BACKGROUND Sedentary behavior and obesity are major risk factors for cardiovascular disease. Regular physical activity has independent protective effects on the cardiovascular system, but the mechanisms responsible remain elusive. Recent studies suggest that the protein peroxisome proliferator-activated receptor gamma coactivator 1-alpha (PGC-1 alpha) participates in the response to exercise training. We hypothesized that the arterioles of athletes maintain dilation to flow despite combined inhibition of multiple vasodilators, but loss of PGC-1 alpha renders these vessels susceptible to inhibition of a single vasodilator pathway. In addition, arterioles from overweight and obese individuals will display an an exercise-like phenotype when PGC-1 alpha is activated. METHODS Isolated arterioles from exercise-trained (ET) and from mildly overweight or obese subjects (body mass index >25) were cannulated, and changes in lumen diameter in response to graded increases in flow were recorded in the absence and presence of compounds that inhibit various endothelium-dependent vasodilators. RESULTS Microvessels of ET subjects displayed robust dilation that could not be inhibited through targeting the combination of nitric oxide, prostaglandins, and hydrogen peroxide, but were inhibited via interference with membrane hyperpolarization.
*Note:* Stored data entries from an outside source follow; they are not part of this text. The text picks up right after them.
(* ===== verification/AuthTranslations.v ===== *)
(** * Translation of authentication errors

    src/lib/auth-translations.ts: the table [authErrorTranslations]
    (lines 6-92) from the English messages of better-auth to Portuguese,
    [translateAuthError] (lines 99-167: empty check, [trim], exact
    lookup in the table, keyword fallback on the lower-cased message,
    else the trimmed message) and [getTranslatedAuthError] (lines
    175-220: the shapes of error value it accepts).

    The table is a JavaScript object literal, so [authErrorTranslations[k]]
    is a property read that follows the prototype chain: for a key such
    as ["toString"] it yields a function of [Object.prototype], not a
    string, and [translateAuthError] returns it.  The model keeps the
    results as [JsVal]s to show this. *)

From S2P Require Import Prelude JsRuntime.

Module AuthTranslations.

(** Lines 6-92, in the order of the literal. *)
Definition authErrorTranslations : list (string * string) := [
   ("Invalid credentials", "Credenciais inválidas");
   ("Invalid email or password", "Email ou senha inválidos");
   ("Email or password is incorrect", "Email ou senha incorretos");
   ("Invalid email", "Email inválido");
   ("Invalid password", "Senha inválida");
   ("User not found", "Usuário não encontrado");
   ("User already exists", "Usuário já existe");
   ("User already exists. Use another email.", "Usuário já existe. Use outro email.");
   ("Email already exists", "Este email já está em uso");
   ("Account not found", "Conta não encontrada");
   ("Account already exists", "Conta já existe");
   ("Password is required", "Senha é obrigatória");
   ("Password must be at least 8 characters", "Senha deve ter pelo menos 8 caracteres");
   ("Password too weak", "Senha muito fraca");
   ("Passwords do not match", "Senhas não coincidem");
   ("Invalid password format", "Formato de senha inválido");
   ("Email is required", "Email é obrigatório");
   ("Invalid email format", "Formato de email inválido");
   ("Email already in use", "Email já está em uso");
   ("Email verification required", "Verificação de email obrigatória");
   ("Unauthorized", "Não autorizado");
   ("Access denied", "Acesso negado");
   ("Session expired", "Sessão expirada");
   ("Invalid session", "Sessão inválida");
   ("Authentication failed", "Falha na autenticação");
   ("Token expired", "Token expirado");
   ("Invalid token", "Token inválido");
   ("OAuth authentication failed", "Falha na autenticação OAuth");
   ("Google authentication failed", "Falha na autenticação com Google");
   ("OAuth provider error", "Erro no provedor OAuth");
   ("Social login failed", "Falha no login social");
   ("Network error", "Erro de rede");
   ("Connection failed", "Falha na conexão");
   ("Server error", "Erro do servidor");
   ("Internal server error", "Erro interno do servidor");
   ("Service unavailable", "Serviço indisponível");
   ("Validation failed", "Falha na validação");
   ("Invalid input", "Entrada inválida");
   ("Required field missing", "Campo obrigatório ausente");
   ("Invalid format", "Formato inválido");
   ("Too many requests", "Muitas tentativas");
   ("Rate limit exceeded", "Limite de tentativas excedido");
   ("Too many login attempts", "Muitas tentativas de login");
   ("Something went wrong", "Algo deu errado");
   ("An error occurred", "Ocorreu um erro");
   ("Unknown error", "Erro desconhecido");
   ("Operation failed", "Operação falhou");
   ("Request failed", "Requisição falhou");
   ("User creation failed", "Falha ao criar usuário");
   ("Login failed", "Falha no login");
   ("Registration failed", "Falha no registro");
   ("Account creation failed", "Falha ao criar conta");
   ("Sign up failed", "Falha no cadastro");
   ("Sign in failed", "Falha no login");
   ("Logout failed", "Falha no logout");
   ("Login successful", "Login realizado com sucesso");
   ("Registration successful", "Registro realizado com sucesso");
   ("Account created successfully", "Conta criada com sucesso");
   ("Sign up successful", "Cadastro realizado com sucesso");
   ("Sign in successful", "Login realizado com sucesso")
].

(** The table as an object: a plain object whose own properties are
    the entries. *)
Definition translationsObject : list (string * JsVal) :=
  map (fun kv => (fst kv, VStr (snd kv))) authErrorTranslations.

(** Lines 110-166: the keyword fallback on the lower-cased message, in
    the order of the code, else the trimmed message itself. *)
Definition translateFallback (lowerMessage normalizedMessage : string) : JsVal :=
  if includes lowerMessage "invalid credentials" then VStr "Credenciais inválidas"
  else if includes lowerMessage "user not found" then VStr "Usuário não encontrado"
  else if includes lowerMessage "email already exists" || includes lowerMessage "email already in use" then VStr "Este email já está em uso"
  else if includes lowerMessage "password" && includes lowerMessage "required" then VStr "Senha é obrigatória"
  else if includes lowerMessage "email" && includes lowerMessage "required" then VStr "Email é obrigatório"
  else if includes lowerMessage "invalid email" then VStr "Email inválido"
  else if includes lowerMessage "invalid password" then VStr "Senha inválida"
  else if includes lowerMessage "authentication failed" then VStr "Falha na autenticação"
  else if includes lowerMessage "network error" then VStr "Erro de rede"
  else if includes lowerMessage "server error" then VStr "Erro do servidor"
  else if includes lowerMessage "unauthorized" then VStr "Não autorizado"
  else if includes lowerMessage "session expired" then VStr "Sessão expirada"
  else if includes lowerMessage "google" && includes lowerMessage "failed" then VStr "Falha na autenticação com Google"
  else if includes lowerMessage "oauth" && includes lowerMessage "failed" then VStr "Falha na autenticação OAuth"
  else if includes lowerMessage "too many requests" then VStr "Muitas tentativas"
  else if includes lowerMessage "validation failed" then VStr "Falha na validação"
  else VStr normalizedMessage.

(** Lines 99-167. *)
Definition translateAuthError (errorMessage : string) : JsVal :=
  if decide (errorMessage = "") then VStr "Erro desconhecido" else
  let normalizedMessage := trim errorMessage in
  let hit := jsGet PlainObject translationsObject normalizedMessage in
  if truthy hit then hit else
  translateFallback (toLowerCase normalizedMessage) normalizedMessage.

(** [typeof v === "object" && v !== null]: the object's prototype and
    own properties. *)
Definition asObject (v : JsVal) : option (Proto * list (string * JsVal)) :=
  match v with VObj proto props => Some (proto, props) | _ => None end.

(** [typeof o.key === "string"] after [key in o]: the string, if so. *)
Definition stringProp (v : JsVal) (key : string) : option string :=
  match asObject v with
  | Some (proto, props) =>
    if jsIn proto props key then
      match jsGet proto props key with VStr s => Some s | _ => None end
    else None
  | None => None
  end.

(** Lines 175-220. *)
Definition getTranslatedAuthError (error : JsVal) (defaultMessage : string) : JsVal :=
  if negb (truthy error) then VStr defaultMessage else
  match error with
  | VStr s => translateAuthError s
  | _ =>
    match stringProp error "message" with
    | Some m => translateAuthError m
    | None =>
      let inner := match asObject error with
                   | Some (proto, props) =>
                     if jsIn proto props "error" then jsGet proto props "error" else VUndefined
                   | None => VUndefined
                   end in
      match stringProp inner "message" with
      | Some m => translateAuthError m
      | None =>
        match inner with
        | VStr s => translateAuthError s
        | _ => VStr defaultMessage
        end
      end
    end
  end.

(** ** Helper lemmas *)

Lemma translateFallback_str (l n : string) : exists t, translateFallback l n = VStr t.
Proof.
  unfold translateFallback.
  repeat match goal with |- context [if ?b then _ else _] => destruct b end; eauto.
Qed.

Lemma jsGet_translations (k : string) :
  jsGet PlainObject translationsObject k =
  match ownGet authErrorTranslations k with
  | Some v => VStr v
  | None => objectProtoGet k
  end.
Proof. unfold jsGet, translationsObject. rewrite ownGet_map. by destruct (ownGet _ _). Qed.

Lemma ownGet_In {V} (props : list (string * V)) (k : string) (v : V) :
  ownGet props k = Some v -> In (k, v) props.
Proof.
  unfold ownGet. cut (forall acc, fold_left (fun acc kv => if decide (fst kv = k) then Some (snd kv)
    else acc) props acc = Some v -> acc = Some v \/ In (k, v) props).
  { intros H Hg. destruct (H None Hg) as [[=]|]; done. }
  induction props as [|[k' v'] l IH]; intros acc Hf; simpl in *; [by left|].
  destruct (IH _ Hf) as [Hacc | Hin]; [|by right; right].
  case_decide; [subst; injection Hacc as ->; by right; left | by left].
Qed.

(** Every translation in the table is a non-empty string, so truthy. *)
Lemma translations_truthy (k t : string) :
  In (k, t) authErrorTranslations -> truthy (VStr t) = true.
Proof.
  intros Hin.
  assert (H : forallb (fun kv => truthy (VStr (snd kv))) authErrorTranslations = true)
    by (vm_compute; reflexivity).
  exact (proj1 (forallb_forall _ _) H (k, t) Hin).
Qed.

(** Whether a value is a string. *)
Definition isStr (v : JsVal) : bool := match v with VStr _ => true | _ => false end.

(** No key of the table names a property of [Object.prototype], and each
    of those properties is a truthy value that is not a string. *)
Lemma prototypeKeys_escape (k : string) :
  k ∈ prototypeKeys ->
  ownGet authErrorTranslations k = None /\ truthy (objectProtoGet k) = true /\
  isStr (objectProtoGet k) = false.
Proof.
  intros Hk. apply list_elem_of_In in Hk.
  assert (H : forallb (fun k => bool_decide (ownGet authErrorTranslations k = None) &&
                                truthy (objectProtoGet k) && negb (isStr (objectProtoGet k)))
                prototypeKeys = true) by (vm_compute; reflexivity).
  apply (proj1 (forallb_forall _ _) H) in Hk.
  apply andb_true_iff in Hk as [Hk Hs]. apply andb_true_iff in Hk as [Hk Ht].
  apply bool_decide_eq_true in Hk. apply negb_true_iff in Hs. auto.
Qed.

(** ** Properties of the translation *)

(** C23. Exact lookup comes first: a non-empty message whose trimmed
    text is a key of the table (the last entry of a repeated key, as in
    an object literal) is translated to that entry's text, whatever white
    space surrounds it and whatever keywords it contains. *)
Theorem translateAuthError_lookup (s t : string) :
  s <> ""%string -> ownGet authErrorTranslations (trim s) = Some t ->
  translateAuthError s = VStr t.
Proof.
  intros Hs Ht. unfold translateAuthError. case_decide; [done|]. cbv zeta.
  rewrite jsGet_translations, Ht, (translations_truthy (trim s) t) by (by apply ownGet_In).
  reflexivity.
Qed.

(** C24. The result is a string, a translation, a fallback message or
    the trimmed message itself, whenever the trimmed message is not the
    name of a property of [Object.prototype]. *)
Theorem translateAuthError_string (s : string) :
  trim s ∉ prototypeKeys -> exists t, translateAuthError s = VStr t.
Proof.
  intros Hk. unfold translateAuthError. case_decide; [eauto|]. cbv zeta.
  rewrite jsGet_translations.
  destruct (ownGet authErrorTranslations (trim s)) as [v|].
  - destruct (truthy (VStr v)); [eauto | apply translateFallback_str].
  - rewrite objectProtoGet_other by done. apply translateFallback_str.
Qed.

(** C25. A non-empty message whose trimmed text is a property name of
    [Object.prototype] is not translated to a string: the lookup
    [authErrorTranslations[k]] returns the inherited function (or, for
    [__proto__], the prototype object), which is truthy, and
    [translateAuthError] returns it. *)
Theorem translateAuthError_prototype (s : string) :
  s <> ""%string -> trim s ∈ prototypeKeys ->
  translateAuthError s = objectProtoGet (trim s) /\ forall t, translateAuthError s <> VStr t.
Proof.
  intros Hs Hk. destruct (prototypeKeys_escape _ Hk) as (Hn & Ht & Hstr).
  assert (Heq : translateAuthError s = objectProtoGet (trim s)).
  { unfold translateAuthError. case_decide; [done|]. cbv zeta.
    by rewrite jsGet_translations, Hn, Ht. }
  split; [exact Heq|]. intros t. rewrite Heq. intros He. by rewrite He in Hstr.
Qed.

(** C26. A non-empty message made only of white space passes the
    emptiness guard, which runs before [trim], and comes back as the
    empty string instead of ["Erro desconhecido"]. *)
Theorem translateAuthError_blank (s : string) :
  s <> ""%string -> trim s = ""%string -> translateAuthError s = VStr "".
Proof.
  intros Hs Ht. unfold translateAuthError. case_decide; [done|]. cbv zeta.
  rewrite Ht. reflexivity.
Qed.

(** C27. The error shapes [getTranslatedAuthError] accepts: falsy
    values give the default; a string is translated; an object with a
    string [message] has it translated; a better-auth [{ error: {
    message } }] has the inner message translated.  An [Error] without
    its own message inherits [message = ""] from [Error.prototype], so it
    gives ["Erro desconhecido"], not the caller's default. *)
Theorem getTranslatedAuthError_shapes (d m s : string) :
  getTranslatedAuthError VNull d = VStr d /\
  getTranslatedAuthError VUndefined d = VStr d /\
  getTranslatedAuthError (VStr s) d =
    (if decide (s = "") then VStr d else translateAuthError s) /\
  getTranslatedAuthError (VObj ErrorObject [("message", VStr m)]) d = translateAuthError m /\
  getTranslatedAuthError (VObj PlainObject [("error", VObj PlainObject [("message", VStr m)])]) d
    = translateAuthError m /\
  getTranslatedAuthError (VObj ErrorObject []) d = VStr "Erro desconhecido".
Proof.
  repeat split; try reflexivity.
  unfold getTranslatedAuthError, truthy.
  destruct (String.eqb_spec s ""), (decide (s = "")); simpl; congruence.
Qed.

(** ** Witnesses *)

Lemma translateAuthError_string_witness :
  (trim " Invalid email " ∉ prototypeKeys) /\
  (exists t, translateAuthError " Invalid email " = VStr t).
Proof.
  assert (Hk : trim " Invalid email " ∉ prototypeKeys) by (apply (bool_decide_unpack (trim " Invalid email " ∉ prototypeKeys)); vm_compute; reflexivity).
  split; [exact Hk | exact (translateAuthError_string _ Hk)].
Defined.

Lemma translateAuthError_blank_witness :
  "   "%string <> ""%string /\ trim "   " = ""%string /\ translateAuthError "   " = VStr "".
Proof.
  assert (Hs : "   "%string <> ""%string) by discriminate.
  assert (Ht : trim "   " = ""%string) by reflexivity.
  split; [exact Hs | split; [exact Ht | exact (translateAuthError_blank _ Hs Ht)]].
Defined.

Lemma translateAuthError_lookup_witness :
  translateAuthError "  Invalid email  " = VStr "Email inválido".
Proof.
  apply translateAuthError_lookup; [discriminate | vm_compute; reflexivity].
Defined.

Lemma translateAuthError_prototype_witness :
  translateAuthError " constructor " = VFun "constructor".
Proof.
  refine (proj1 (translateAuthError_prototype " constructor " _ _)); [discriminate|].
  apply (bool_decide_unpack (trim " constructor " ∈ prototypeKeys)). vm_compute. reflexivity.
Defined.

End AuthTranslations.
(* ===== verification/Validation.v ===== *)
(** * Form validation: the zod schemas

    The object schemas of src/lib/zodSchema.ts ([loginSchema],
    [signupSchema], [ativoSchema], [ordemSchema]) and of
    src/app/(private)/profile/actions.ts ([updateNameSchema],
    [updateEmailSchema], [updatePerfilSchema]) as functions from the
    submitted strings to the list of issues zod reports, each a path and
    a message, in the order zod produces them: the keys in the order of
    the shape, for each key every failing check in the order of the
    chain, then the object refinement.  [safeParse] succeeds exactly when
    the list is empty; [parse] throws a [ZodError] whose [issues[0]] the
    profile actions show.

    String lengths ([min], [max]) are in UTF-16 code units
    ([JsRuntime.utf16Length]); the refinement on amounts calls
    [JsRuntime.jsNumber].  The e-mail check is zod's own regular
    expression, a library routine: it is the parameter [isEmail] of the
    section, and every theorem holds for any such check. *)

From S2P Require Import Prelude JsRuntime Risk.
Import Risk.

Module Validation.

(** An issue: the path of the field and the message. *)
Definition Issue : Type := string * string.

(** A check of a [z.string()] chain: the message when it fails. *)
Definition Check : Type := string -> option string.

(** [.min(n, { message })] and [.max(n, { message })]. *)
Definition zMin (n : nat) (message : string) : Check :=
  fun s => if (utf16Length s <? n)%nat then Some message else None.

Definition zMax (n : nat) (message : string) : Check :=
  fun s => if (n <? utf16Length s)%nat then Some message else None.

(** [z.enum(values, { message })]. *)
Definition zEnum (values : list string) (message : string) : Check :=
  fun s => if decide (s ∈ values) then None else Some message.

(** [.refine(f, { message })] on a string. *)
Definition zRefine (f : string -> bool) (message : string) : Check :=
  fun s => if f s then None else Some message.

(** The issues of one field: every failing check, in order. *)
Definition field (path : string) (checks : list Check) (s : string) : list Issue :=
  omap (fun c => (fun m => (path, m)) <$> c s) checks.

(** [safeParse(...).success]. *)
Definition success (issues : list Issue) : bool := bool_decide (issues = []).

(** [!isNaN(Number(val)) && Number(val) > 0]. *)
Definition numeroPositivo (val : string) : bool :=
  negb (jsIsNaN (jsNumber val)) && jsPositive (jsNumber val).

Section Schemas.

(** zod's e-mail check. *)
Variable isEmail : string -> bool.

Definition zEmail (message : string) : Check :=
  fun s => if isEmail s then None else Some message.

(** [loginSchema]. *)
Definition loginSchema (email password : string) : list Issue :=
  field "email" [zEmail "E-mail inválido"] email ++
  field "password" [zMin 8 "A senha deve ter pelo menos 8 caracteres"] password.

(** [signupSchema], with its refinement on [confirmPassword].  zod runs
    an object's refinement only when no field failed with an issue that
    aborts: a failed string check ([min], [email]) lets it run, a value
    outside the enum does not.  The form's initial [perfilInvestidor] is
    [undefined], which the enum rejects with the same message as a string
    outside it. *)
Definition signupSchema (name email perfil password confirmPassword : string) : list Issue :=
  field "name" [zMin 2 "O nome deve ter pelo menos 2 caracteres"] name ++
  field "email" [zEmail "E-mail inválido"] email ++
  field "perfilInvestidor" [zEnum perfilInvestidor "Selecione um perfil de investidor"] perfil ++
  field "password" [zMin 8 "A senha deve ter pelo menos 8 caracteres"] password ++
  field "confirmPassword" [] confirmPassword ++
  (if decide (perfil ∈ perfilInvestidor) then
     if decide (password = confirmPassword) then []
     else [("confirmPassword", "As senhas não coincidem")]
   else []).

(** [updateEmailSchema]. *)
Definition updateEmailSchema (email : string) : list Issue :=
  field "email" [zEmail "E-mail inválido"] email.

End Schemas.

(** [ativoSchema]. *)
Definition ativoSchema (ativo risco valorInvestido : string) : list Issue :=
  field "ativo" [zMin 2 "O nome do ativo deve ter pelo menos 2 caracteres";
                 zMax 50 "O nome do ativo deve ter no máximo 50 caracteres"] ativo ++
  field "risco" [zEnum ativoRisco "Selecione um nível de risco"] risco ++
  field "valorInvestido" [zMin 1 "Informe o valor investido";
                          zRefine numeroPositivo "O valor deve ser um número positivo"]
    valorInvestido.

(** [ordemSchema]. *)
Definition ordemSchema (ativo risco valorOrdem : string) : list Issue :=
  field "ativo" [zMin 2 "O nome do ativo deve ter pelo menos 2 caracteres";
                 zMax 50 "O nome do ativo deve ter no máximo 50 caracteres"] ativo ++
  field "risco" [zEnum ordemRisco "Selecione um nível de risco"] risco ++
  field "valorOrdem" [zMin 1 "Informe o valor da ordem";
                      zRefine numeroPositivo "O valor deve ser um número positivo"] valorOrdem.

(** [updateNameSchema] of the profile actions. *)
Definition updateNameSchema (name : string) : list Issue :=
  field "name" [zMin 2 "O nome deve ter pelo menos 2 caracteres";
                zMax 100 "O nome deve ter no máximo 100 caracteres"] name.

(** [updatePerfilSchema] of the profile actions. *)
Definition updatePerfilSchema (perfil : string) : list Issue :=
  field "perfilInvestidor"
    [zEnum ["Conservador"; "Moderado"; "Arrojado"] "Selecione um perfil válido"] perfil.

(** ** Helper lemmas *)

Lemma field_nil (path : string) (checks : list Check) (s : string) :
  field path checks s = [] <-> Forall (fun c => c s = None) checks.
Proof.
  unfold field. induction checks as [|c cs IH]; simpl; [split; constructor|].
  rewrite Forall_cons. destruct (c s); simpl; [split; [discriminate|intros [[=] _]]|].
  rewrite IH. tauto.
Qed.

Lemma field_path (path p m : string) (checks : list Check) (s : string) :
  In (p, m) (field path checks s) -> p = path.
Proof.
  unfold field. intros H. apply list_elem_of_In, list_elem_of_omap in H as (c & _ & Hc).
  destruct (c s); simpl in Hc; congruence.
Qed.

Lemma success_app (l1 l2 : list Issue) :
  success (l1 ++ l2) = true <-> success l1 = true /\ success l2 = true.
Proof.
  unfold success. rewrite !bool_decide_eq_true.
  split; [apply app_eq_nil | by intros [-> ->]].
Qed.

Lemma success_field (path : string) (checks : list Check) (s : string) :
  success (field path checks s) = true <-> Forall (fun c => c s = None) checks.
Proof. unfold success. rewrite bool_decide_eq_true. apply field_nil. Qed.

Lemma zMin_none (n : nat) (m s : string) : zMin n m s = None <-> (n <= utf16Length s)%nat.
Proof. unfold zMin. destruct (Nat.ltb_spec (utf16Length s) n); split; congruence || lia. Qed.

Lemma zMax_none (n : nat) (m s : string) : zMax n m s = None <-> (utf16Length s <= n)%nat.
Proof. unfold zMax. destruct (Nat.ltb_spec n (utf16Length s)); split; congruence || lia. Qed.

Lemma zEnum_none (vs : list string) (m s : string) : zEnum vs m s = None <-> s ∈ vs.
Proof. unfold zEnum. case_decide; split; congruence || tauto. Qed.

Lemma zRefine_none (f : string -> bool) (m s : string) : zRefine f m s = None <-> f s = true.
Proof. unfold zRefine. destruct (f s); split; congruence. Qed.

Create Rewrite HintDb zod.
#[local] Hint Rewrite success_app success_field zMin_none zMax_none zEnum_none zRefine_none
  @Forall_cons @Forall_nil : zod.

(** ** Properties of the schemas *)

(** C7. [ativoSchema.safeParse] succeeds exactly when the name has 2
    to 50 UTF-16 code units, the risk is one of the three labels of the
    enum, and the amount is a non-empty string that [Number] reads as a
    number above [0]. *)
Theorem ativoSchema_success (ativo risco valor : string) :
  success (ativoSchema ativo risco valor) = true <->
  (2 <= utf16Length ativo <= 50)%nat /\ risco ∈ ativoRisco /\
  (1 <= utf16Length valor)%nat /\ numeroPositivo valor = true.
Proof. unfold ativoSchema. autorewrite with zod. tauto. Qed.

(** C18. What a validated asset or order carries: its risk label reads
    back to the tier it names (never to High by default), and its amount
    is a positive number or [Infinity]. *)
Theorem ordemSchema_valid (ativo risco valor : string) :
  success (ordemSchema ativo risco valor) = true ->
  riscoLabel (riscoParaNumero risco) = risco /\
  ((exists q, jsNumber valor = JFinite q /\ 0 < q) \/ jsNumber valor = JPosInf).
Proof.
  unfold ordemSchema. autorewrite with zod. intros (_ & (Hr & _) & (_ & Hv & _)).
  split.
  - unfold ordemRisco in Hr. rewrite !elem_of_cons, elem_of_nil in Hr.
    destruct Hr as [-> | [-> | [-> | []]]]; reflexivity.
  - unfold numeroPositivo in Hv. destruct (jsNumber valor); simpl in Hv; try discriminate.
    + by right.
    + left. exists q. split; [done|]. by apply Qltb_iff.
Qed.

(** The order form accepts amounts that are not decimal numbers:
    [Infinity] and hexadecimal literals pass [!isNaN(Number(val)) &&
    Number(val) > 0]. *)
Example ordemSchema_infinity :
  success (ordemSchema "BTC" "Alto" "Infinity") = true /\
  success (ordemSchema "BTC" "Alto" "0x10") = true /\
  success (ordemSchema "BTC" "Alto" "abc") = false.
Proof. vm_compute. repeat split. Qed.

(** C29. The sign-up refinement: the issue "As senhas não coincidem"
    on [confirmPassword] is raised exactly when the profile is one of the
    enum's and the two passwords differ (with a profile outside the enum
    zod skips the refinement); and whenever the passwords differ the form
    is rejected, by that issue or by the profile's. *)
Theorem signupSchema_passwords (isEmail : string -> bool) (n e p pw cpw : string) :
  (In ("confirmPassword", "As senhas não coincidem") (signupSchema isEmail n e p pw cpw) <->
   p ∈ perfilInvestidor /\ pw <> cpw) /\
  (pw <> cpw -> success (signupSchema isEmail n e p pw cpw) = false).
Proof.
  unfold signupSchema. split.
  - rewrite !in_app_iff. split.
    + intros [Hf | [Hf | [Hf | [Hf | [[] | Hr]]]]];
        try (apply field_path in Hf; discriminate).
      repeat case_decide; simpl in Hr; intuition congruence.
    + intros [Hp Hne]. right; right; right; right; right.
      destruct (decide (p ∈ _)); [|contradiction].
      destruct (decide (pw = cpw)); [contradiction|]. by left.
  - intros Hne. unfold success. apply bool_decide_eq_false. intros Hnil.
    apply app_eq_nil in Hnil as [_ Hnil]. apply app_eq_nil in Hnil as [_ Hnil].
    apply app_eq_nil in Hnil as [Hp Hnil].
    repeat apply app_eq_nil in Hnil as [_ Hnil].
    case_decide as Hin; [case_decide; [contradiction | discriminate]|].
    apply field_nil in Hp. inversion Hp as [|c cs Hc]; subst.
    by apply zEnum_none in Hc.
Qed.

(** ** Witnesses *)

Lemma ordemSchema_valid_witness :
  success (ordemSchema "PETR4" "Médio" "5000") = true /\
  riscoLabel (riscoParaNumero "Médio") = "Médio".
Proof.
  assert (H : success (ordemSchema "PETR4" "Médio" "5000") = true) by (vm_compute; reflexivity).
  split; [exact H | exact (proj1 (ordemSchema_valid _ _ _ H))].
Defined.

(** The form's initial profile is outside the enum: different passwords
    then raise no mismatch issue, the profile's issue rejects the form. *)
Lemma signupSchema_passwords_witness :
  ~ In ("confirmPassword", "As senhas não coincidem")
      (signupSchema (fun _ => true) "Ana" "ana@exemplo.com" "" "segredo123" "segredo321") /\
  success (signupSchema (fun _ => true) "Ana" "ana@exemplo.com" "" "segredo123" "segredo321") = false.
Proof.
  split.
  - intros H. apply (proj1 (signupSchema_passwords (fun _ => true) "Ana" "ana@exemplo.com" ""
                              "segredo123" "segredo321")) in H as [Hp _].
    revert Hp. apply (bool_decide_unpack (~ "" ∈ perfilInvestidor)). vm_compute. reflexivity.
  - apply (proj2 (signupSchema_passwords (fun _ => true) "Ana" "ana@exemplo.com" ""
                    "segredo123" "segredo321")). discriminate.
Defined.

End Validation.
Loss of PGC-1 alpha (siRNA) in the microcirculation of ET subjects eliminates this vasodilatory robustness rendering vessels susceptible to blockade of H2O2 alone. Pharmacological activation of PGC-1 alpha with alpha-lipoic acid in isolated microvessels from sedentary, overweight, and obese subjects increases arteriolar resistance to vasodilator blockade and protects against acute increases in intraluminal pressure. CONCLUSIONS These findings suggest that the microvascular adaptations to exercise training, and the exercise-induced protection against acute vascular stress in overweight/obese subjects, are mediated by PGC-1 alpha.